Collected data:

[Start of section]

Lemma next_goal_ordinal_safe w s :
  I w → safe F I (next_goal_ordinal_blocking s) w (λ x w',
    same_dirs w w' ∧ match x with
                     | Ok n => n = goal_id_high_water (stored_index w s) + 1 ∧ n ≤ u64_max
                     | Err _ => faulty F ∨ u64_max ≤ goal_id_high_water (stored_index w s)
                     end).
Proof.
  intros Hi. apply with_store_lock_safe; [done| | |intros e Hf; split; [done|by left]].
  - apply safe_bindM. eapply safe_post; [by apply read_index_safe|]. intros [ix|e] w' _ [-> H]; [subst ix|split; [done|by left]].
    destruct (goal_id_high_water _ <? u64_max) eqn:E; (split; [done|]); (split; [done|]); boolify; [|by right].
    split; [done|lia].
  - intros r w1 w2 Hs [H1 H2]. split; [|done]. intros d. by rewrite Hs, H1.
Qed.

Lemma usage_safe w s :
  I w → safe F I (usage s) w (λ x w',
    same_dirs w w' ∧ match x with
                     | Ok u => u = mkUsage (len (goal_ids (stored_index w s)))
                                     (Z.min u64_max (total_size w (goal_ids (stored_index w s))))
                     | Err _ => faulty F
                     end).
Proof.
  intros Hi. apply with_store_lock_safe; [done| | |by split].
  - apply safe_bindM. eapply safe_post; [by apply read_index_safe|]. intros [ix|e] w' _ [-> H]; [subst ix|by split].
    eapply safe_post; [apply usage_loop_safe; [done|cbn; by split]|]. intros [u|e] w' _ [-> H]; by split.
  - intros r w1 w2 Hs [H1 H2]. split; [|done]. intros d. by rewrite Hs, H1.
Qed.

(** ** Compaction *)

Lemma progress_ok_from p q ps : progress_ok (Some p) ps → (∀ x, q = Some x → x ≤ p) → progress_ok q ps.
Proof.
  destruct ps as [|e ps]; [done|]. cbn. intros (H1 & H2 & H3) Hq. split_and!; [|done|done].
  destruct q as [x|]; [|done]. specialize (Hq x eq_refl). lia.
Qed.

Lemma progress_ok_drop k ps : progress_ok None ps → progress_ok None (drop k ps).
Proof.
  revert ps. induction k as [|k IH]; intros ps; [done|]. destruct ps as [|e ps]; [done|]. intros (_ & _ & H).
  cbn [drop]. apply IH. eapply progress_ok_from; [exact H|done].
Qed.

[End of section]

◆ TASK OBJECTIVE ◆
Give back the lines of the data exactly as they are written, from the first line through the line containing "[subst ix|by split].".

◆ OUTPUT ◆
Lemma next_goal_ordinal_safe w s :
  I w → safe F I (next_goal_ordinal_blocking s) w (λ x w',
    same_dirs w w' ∧ match x with
                     | Ok n => n = goal_id_high_water (stored_index w s) + 1 ∧ n ≤ u64_max
                     | Err _ => faulty F ∨ u64_max ≤ goal_id_high_water (stored_index w s)
                     end).
Proof.
  intros Hi. apply with_store_lock_safe; [done| | |intros e Hf; split; [done|by left]].
  - apply safe_bindM. eapply safe_post; [by apply read_index_safe|]. intros [ix|e] w' _ [-> H]; [subst ix|split; [done|by left]].
    destruct (goal_id_high_water _ <? u64_max) eqn:E; (split; [done|]); (split; [done|]); boolify; [|by right].
    split; [done|lia].
  - intros r w1 w2 Hs [H1 H2]. split; [|done]. intros d. by rewrite Hs, H1.
Qed.

Lemma usage_safe w s :
  I w → safe F I (usage s) w (λ x w',
    same_dirs w w' ∧ match x with
                     | Ok u => u = mkUsage (len (goal_ids (stored_index w s)))
                                     (Z.min u64_max (total_size w (goal_ids (stored_index w s))))
                     | Err _ => faulty F
                     end).
Proof.
  intros Hi. apply with_store_lock_safe; [done| | |by split].
  - apply safe_bindM. eapply safe_post; [by apply read_index_safe|]. intros [ix|e] w' _ [-> H]; [subst ix|by split].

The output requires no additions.